What the world economy can do for you.
This past month has been extremely hectic, as I spent most of it helping out freshers at my college. Being new to Oxford — not to mention the UK, for many of them — can be a pretty disorienting and, with the weather being cloudy about half the time, depressing experience. Hopefully I’ve managed to make at least some of them feel more welcome!
On to the spending. After reading my first spending post, I realized that it was really boring and wondered who would ever want to read about the minutiae of my life that way!
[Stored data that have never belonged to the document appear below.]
(* ===== verification/EdgeApi.v ===== *)
(** The gateway and the resource API together, and the properties of the edge
    at concrete inputs. *)
From S2P Require Import Prelude Async JsString Errors Store Evolution Toy Redis RateLimit Http AuditLog Keys Jwt ToyJose Guards Gateway Resource Documents Edge.
From stdpp Require Import base gmap strings list sorting.
From Stdlib Require Import ZArith Ascii.
Local Open Scope string_scope.
Local Open Scope list_scope.
Local Open Scope Z_scope.

Section edge.
Context `{P : Platform, K : KeyManagementService, J : Jose, Q : RemoteJose, Z0 : Zod}.
Context `{KL : !KmsLaws K, QL : !RemoteLaws J Q keypair}.

(** A route of the resource API behind its own checks. *)
Lemma run_resource_api route rq w :
  (∃ rq1 e w1, run (chain (resource_api route) rq) w = (Resolved (NextErr rq1 e), w1) ∧
     w_db w1 = w_db w) ∨
  ∃ rq1 w1, w_db w1 = w_db w ∧ rq_identity rq1 = Some (identity_of rq) ∧
    run (chain (resource_api route) rq) w = run (chain route rq1) w1.
Proof.
  unfold resource_api.
  destruct (run_requestId "x-request-id" rq w) as (rq1 & w1 & Hr1 & Hh1 & _ & Hw1 & _).
  rewrite (run_chain_cons _ _ _ _ _ _ Hr1).
  assert (Hid : identity_of rq1 = identity_of rq).
  { unfold identity_of, header_string, header. by rewrite Hh1. }
  assert (Hsec : run (requireGatewaySecret rq1) w1 = (Resolved (Next rq1), w1) ∨
    ∃ e, run (requireGatewaySecret rq1) w1 = (Resolved (NextErr rq1 e), w1)).
  { unfold requireGatewaySecret. destruct (truthy _); [|by left].
    case_bool_decide; [by left|right; by eexists]. }
  destruct Hsec as [Hr2|[e Hr2]]; rewrite (run_chain_cons _ _ _ _ _ _ Hr2); [|left; by eexists _, _, _].
  assert (Hreq : run (requireIdentity rq1) w1
      = (Resolved (Next (rq1 <| rq_identity := Some (identity_of rq1) |>)), w1) ∨
    run (requireIdentity rq1) w1 = (Resolved (NextErr rq1 NO_IDENTITY), w1)).
  { unfold requireIdentity.
    destruct (id_userId (identity_of rq1)); [by left|]. destruct (id_clientId (identity_of rq1)); [by left|by right]. }
  destruct Hreq as [Hr3|Hr3]; rewrite (run_chain_cons _ _ _ _ _ _ Hr3); [|left; by eexists _, _, _].
  right. eexists _, w1. split; [done|]. split; [|reflexivity]. by rewrite <- Hid.
Qed.

(** A request to a route of the resource API through the gateway. *)
Definition edge (route : list RequestHandler) : list RequestHandler :=
  gateway_api (λ rq, answer (resource_api route) rq).

Lemma hex_unblank c : is_hex c || Ascii.eqb c "-" = true → no_blank c = true.
Proof. by destruct c as [[] [] [] [] [] [] [] []]. Qed.

Lemma uuid_trim u : uuid_ok u = true → js_trim u = u ∧ u ≠ "".
Proof.
  unfold uuid_ok. intros [Hl%bool_decide_eq_true Hh]%andb_true_iff. split; [|by intros ->].
  apply split_on_chars in Hh. apply js_trim_word. revert Hh. apply all_chars_impl. exact hex_unblank.
Qed.

(** C17: Isolation from end to end. A request through the gateway, with whatever
    headers, changes the documents only under a token that is good when the
    request arrives: signed with a published key, for the issuer and the
    audience of the system, within its time window (five seconds of tolerance),
    with every required claim, not revoked and with the read scope. When the subject of that token is the identifier of a user, a
    UUID in lower case as the database writes it, the documents of all other
    owners stay as they are. *)
Theorem edge_documents_isolated (route : string * string * list RequestHandler) (rq : HttpRequest)
    (w w' : World) r :
  route ∈ documentsRoutes → id_keys w → run (chain (edge route.2) rq) w = (r, w') →
  documents (w_db w') = documents (w_db w) ∨
  ∃ token c kid pub priv, bearerToken rq = Some token ∧
    token = SignJWT kid c priv ∧ keypair pub priv ∧ publishes w kid pub ∧
    cl_iss c = Some (JWT_ISSUER cfg) ∧ JWT_AUDIENCE cfg ∈ default [] (cl_aud c) ∧
    (∀ nbf, cl_nbf c = Some nbf → nbf ≤ w_now w / 1000 + 5) ∧
    (∀ e, cl_exp c = Some e → w_now w / 1000 - 5 < e) ∧
    forallb (has_claim c) ["iss"; "sub"; "aud"; "exp"; "iat"; "jti"; "scope"] = true ∧
    (∀ j, cl_jti c = Some j → j ≠ "" → ¬ denylisted j w) ∧
    "api.read" ∈ scope_list (default "" (cl_scope c)) ∧
    ∀ u, cl_sub c = Some u → uuid_ok u = true → to_lower u = u →
      ∀ d, d_owner_id d ≠ u → d ∈ documents (w_db w') ↔ d ∈ documents (w_db w).
Proof.
  intros Hroute Hk Hr. unfold edge in Hr.
  destruct (run_gateway_identity (λ rq, answer (resource_api route.2) rq) rq w)
    as [(rq1 & e & w1 & Hout & Hdb)|[(w1 & Hout & Hdb)|H]].
  - rewrite Hr in Hout. left. injection Hout as _ ->. by rewrite Hdb.
  - rewrite Hr in Hout. left. injection Hout as _ ->. by rewrite Hdb.
  - destruct H as (token & c & kid & pub & priv & w1 & rq1 & rq2 & Hb & Htok & Hpair & Hpub & Hv & Hden & Hscope &
      Hsame & Hid & _ & Hout). pose proof Hsame as (Hdb & Hnow & Hkeys & _).
    rewrite Hr in Hout. unfold answer in Hout. rewrite run_bind in Hout.
    destruct (run_resource_api route.2 rq2 w1) as [(rq3 & e & w3 & Hres & Hdb3)|
      (rq3 & w3 & Hdb3 & Hi & Hres)]; rewrite Hres in Hout.
    { left. injection Hout as _ ->. by rewrite Hdb3, Hdb. }
    apply verdict_none in Hv. rewrite Hnow in Hv. destruct Hv as (? & ? & ? & ? & ?).
    right. exists token, c, kid, pub, priv. split_and!; try done.
    { apply (kms_publishes_stable w1); [|done]. destruct Hkeys. by split. }
    { intros j Hj Hne. rewrite <- (same_edge_denylisted j w w1) by done. by apply Hden. }
    intros u Hsub Huuid Hlow d Hd. destruct (uuid_trim u Huuid) as [Htrim _].
    assert (Hw' : w' = (run (chain route.2 rq3) w3).2).
    { by destruct (run (chain route.2 rq3) w3) as [[e|h] w4]; injection Hout as _ ->. }
    destruct (run (chain route.2 rq3) w3) as [r3 w4] eqn:Hroute3. simpl in Hw'. subst w4.
    replace (documents (w_db w)) with (documents (w_db w3)) by by rewrite Hdb3, Hdb.
    apply (run_documents_route route rq3 (identity_of rq2) u w3 w' r3); try done.
    + rewrite Hid. unfold edge_identity, edge_user. cbn [id_userId au_sub]. rewrite Hsub.
      change (default "undefined" (Some u)) with u. unfold received. rewrite Htrim. destruct u as [|a u]; [done|]. cbn [truthy].
      by rewrite Huuid.
    + unfold id_keys in *. by rewrite Hdb3, Hdb.
Qed.
End edge.

(** * A concrete key set *)

Section witnesses.
#[local] Existing Instances toy toy_crypto toy_jose toy_formats toy_zod.

(** The gateway knows the keys the server publishes. *)
Definition toy_remote : RemoteJose := {|
  remoteJwtVerify t o w :=
    match toy_read t with
    | Some (kid, _, _) =>
        match (run (getPublicKey kid) w).1 with
        | Resolved pk => jwtVerify t (pk_publicKeyPem pk) o (w_now w)
        | Rejected _ => Rejected (ELib None (Some "ERR_JWKS_NO_MATCHING_KEY") "")
        end
    | None => Rejected (ELib None (Some "ERR_JWS_INVALID") "")
    end;
  remote_knows w kid pub := publishes w kid pub;
|}.
#[local] Existing Instance toy_remote.

#[local] Instance toy_remote_laws : RemoteLaws toy_jose toy_remote (local_keypair (C := toy_crypto)).
Proof.
  split; unfold remoteJwtVerify, remote_knows, toy_remote.
  - intros t o w c. destruct (toy_read t) as [[[kid c'] priv]|] eqn:Ht; [|done].
    destruct (run (getPublicKey kid) w) as [[e|pk] w1] eqn:Hpk; cbn [fst]; [done|]. intros Hv.
    destruct (jose_verify_sound _ _ _ _ _ Hv) as (Hc & kid2 & priv2 & Hp & ->).
    split; [done|]. cbn [SignJWT toy_jose] in Ht. rewrite toy_read_sign in Ht. injection Ht as -> -> ->.
    exists kid, (pk_publicKeyPem pk), priv. split; [|done].
    destruct (kms_lookup _ _ _ _ Hpk) as [-> Hkid]. exists (pk_createdAt pk). rewrite Hpk.
    destruct pk. cbn in Hkid. by subst.
  - intros kid pub priv c o w [t Hpub] Hp Hc. cbn [SignJWT toy_jose]. rewrite toy_read_sign, Hpub.
    pose proof (jose_verify_signed kid c pub priv o (w_now w) Hp) as Hv. rewrite Hc in Hv. exact Hv.
  - intros t o w e. destruct (toy_read t) as [[[kid c'] priv]|]; [|intros [= <-]; by eexists _, _].
    destruct (run (getPublicKey kid) w).1 as [e'|pk]; [intros [= <-]; by eexists _, _|].
    intros Hv. by eapply jose_verify_throws.
  - done.
Qed.

(** Ada's token, in a request that claims to be Bob's. *)
Definition edge_input : AccessTokenInput :=
  mkTokenInput ada_id "openid api.read api.write" (Some ["user"; "admin"]) None (Some "sess-1") None None.
Definition edge_signed : outcome Err Signed * World :=
  run (JwtService.signAccessToken app_jwt_options edge_input None) doc_world.
Definition edge_token : string :=
  match edge_signed.1 with Resolved s => sg_token s | Rejected _ => "" end.
Definition forged_request : HttpRequest :=
  mkRequest (<["authorization" := "Bearer " +:+ edge_token]>
               (<["x-user-id" := bob_id]> (<["x-user-roles" := "root"]> ∅)))
    (Some "10.0.0.1") (JObj []) (JObj [("id", JStr doc_id)]) (JObj []) "" None None [].

(** The status and the body of an answer. *)
Definition answered (r : outcome Err handled) : option (Z * json) :=
  match r with Resolved (Done _ res) => Some (status res, body res) | _ => None end.

Lemma edge_me_run :
  answered (run (chain (edge get_identity) forged_request) edge_signed.2).1 =
  Some (200, identity_json (mkIdentity (Some ada_id) None ["openid"; "api.read"; "api.write"]
                              ["user"; "admin"] None)).
Proof. vm_compute. reflexivity. Qed.

Lemma gateway_identity_witness :
  ∃ c rq2, bearerToken forged_request = Some edge_token ∧
    "api.read" ∈ scope_list (default "" (cl_scope c)) ∧
    identity_of rq2 = edge_identity (edge_user c) None.
Proof.
  pose proof edge_me_run as Hrun. unfold edge in Hrun.
  destruct (gateway_identity (λ rq, answer (resource_api get_identity) rq) forged_request edge_signed.2)
    as [(rq1 & e & w1 & Hout & _)|[(w1 & Hout & _)|H]].
  - exfalso. revert Hrun. rewrite Hout. cbn [fst answered]. discriminate.
  - exfalso. revert Hrun. rewrite Hout. cbn [fst answered]. discriminate.
  - destruct H as (token & c & kid & pub & priv & w1 & rq1 & rq2 & Hb & _ & _ & _ & _ & Hs & _ & Hid & _).
    exists c, rq2. split; [by vm_compute|]. split; [exact Hs|exact Hid].
Defined.

(** Ada deletes her document through the gateway; Bob's stays. *)
Lemma edge_documents_isolated_witness :
  let w' := (run (chain (edge delete_document) forged_request) edge_signed.2).2 in
  documents (w_db w') = [mkDocumentRow "other" bob_id "Memo" "" 5 5] ∧
  ∃ c, "api.read" ∈ scope_list (default "" (cl_scope c)) ∧
    ∃ kid priv, bearerToken forged_request = Some (SignJWT kid c priv).
Proof.
  intros w'. assert (Hdocs : documents (w_db w') = [mkDocumentRow "other" bob_id "Memo" "" 5 5])
    by (vm_compute; reflexivity).
  assert (Hbefore : documents (w_db edge_signed.2) = documents (w_db doc_world))
    by (vm_compute; reflexivity).
  split; [exact Hdocs|].
  destruct (edge_documents_isolated ("DELETE", "/documents/:id", delete_document) forged_request
    edge_signed.2 w' (run (chain (edge delete_document) forged_request) edge_signed.2).1)
    as [Hsame|(token & c & kid & pub & priv & Hb & Htok & _ & _ & _ & _ & _ & _ & _ & _ & Hs & _)].
  - do 3 apply list_elem_of_further. apply list_elem_of_here.
  - unfold id_keys. rewrite Hbefore. apply NoDup_cons. split; [|apply NoDup_singleton].
    rewrite list_elem_of_singleton. discriminate.
  - apply surjective_pairing.
  - exfalso. clearbody w'. rewrite Hdocs, Hbefore in Hsame. discriminate Hsame.
  - exists c. split; [exact Hs|]. exists kid, priv. rewrite <- Htok. exact Hb.
Defined.
End witnesses.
Instead, I thought I might just describe my general financial circumstances, and then offer some tips about general categories of things in other posts.
I got hit with my rent bill, as well as my first term’s tuition bill, recently. On the plus side, my loans came through at a time when the pound was down about 20% relative to the dollar from where it has been in the past. This is a shocking drop. Check out what the pound has been doing. That chart is awesome to play with, by the way, so definitely check it out. Here’s a more basic image:
At any rate, this means that my loan cheques (and all of you other Americans at Oxford on loans too!) arrived at a somewhat auspicious time — my college switched them into pounds between the $1.70 and $1.75 mark. Now I have a bet on with E., recorded in the MCR’s wager book, that my 1 Dec. loan installment will arrive at lower than that. With the pound hovering in the $1.55-$1.59 range for the past few days, I’m will to be optimistic about it… I owe him a pound for every cent difference between $1.70 and whatever it is on 1 Dec.
This also means that the NSF grants I am applying for, specifically the one that I think I have a shot at winning, will be worth a lot more, because they are in dollars. The one that I think I could get is worth about $15000, which currently translates into:£9360.00. That’s amazing, since in June it would have been worth about £7500.00.
On the downside, I may not be able to do fieldwork in Iceland this summer since the project I was planning to be a part of was funded by the currently bankrupt Icelandic government. Hopefully that will get sorted.
My personal spending throughout this past month has not been horrific. I ate out twice, once for lunch and once for dinner, but always with coupons/special deals so they both cost around £11.00 for two people to eat. That isn’t so awful, given that I spend on average £2.00-£5.00 per dinner at home (I typically spend under £1.00 on lunch by eating soup and bread in a departmental tea room, so for lunch that is not so good). I also splurged yesterday and spent about £10.00 on Halloween costume stuff — I’m being a mummy.